(** The [while (true)] loop of both order-fetching handlers, one request
    for each unit of [fuel]; [None] when the fuel runs out before the loop
    breaks, and a rejected request ends it with the error. *)
Fixpoint fetch_loop (fuel : nat) (up : upstream)
    (params : list (string * string)) (since_id : option Z)
    (orders : list order) (totalFetched : Z)
  : M (option (reply (list order))) :=
  match fuel with
  | O => ret None
  | S fuel' =>
      let requestParams := request_params params since_id in
      r <- get_orders up requestParams ;;
      match r with
      | Failed e => ret (Some (Failed e))
      | Replied data =>
          let chunk := match data with Some l => l | None => [] end in
          let orders := orders ++ chunk in
          let totalFetched := totalFetched + Z.of_nat (List.length chunk) in
          if Z.of_nat (List.length chunk) <? limit
          then ret (Some (Replied orders))
          else
            let since_id := option_map o_id (last_of chunk) in
            if 10000 <? totalFetched
            then ret (Some (Replied orders))
            else fetch_loop fuel' up params since_id orders totalFetched
      end
  end.

(** Requests after which the loop has always broken, see
    [fetch_loop_terminates]. *)
Definition max_requests : nat := 41.

Definition fetch_orders (up : upstream) (params : list (string * string))
  : M (option (reply (list order))) :=
  fetch_loop max_requests up params None [] 0.

(** *** Enriching one order *)

(** [v === s] for a string [s]. *)
Definition is_string (v : value) (s : string) : bool :=
  match v with
  | VStr t => String.eqb t s
  | _ => false
  end.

- **YOUR GOAL**:
Exactly as they appear, print the lines from the one holding "let since_id := option_map" through the final line of the entries, and no others.

- **SOLUTION FOR THIS PROBLEM**:
            let since_id := option_map o_id (last_of chunk) in
            if 10000 <? totalFetched
            then ret (Some (Replied orders))
            else fetch_loop fuel' up params since_id orders totalFetched
      end
  end.

(** Requests after which the loop has always broken, see
    [fetch_loop_terminates]. *)
Definition max_requests : nat := 41.

Definition fetch_orders (up : upstream) (params : list (string * string))
  : M (option (reply (list order))) :=
  fetch_loop max_requests up params None [] 0.

(** *** Enriching one order *)

(** [v === s] for a string [s]. *)
Definition is_string (v : value) (s : string) : bool :=
  match v with
  | VStr t => String.eqb t s
  | _ => false
  end.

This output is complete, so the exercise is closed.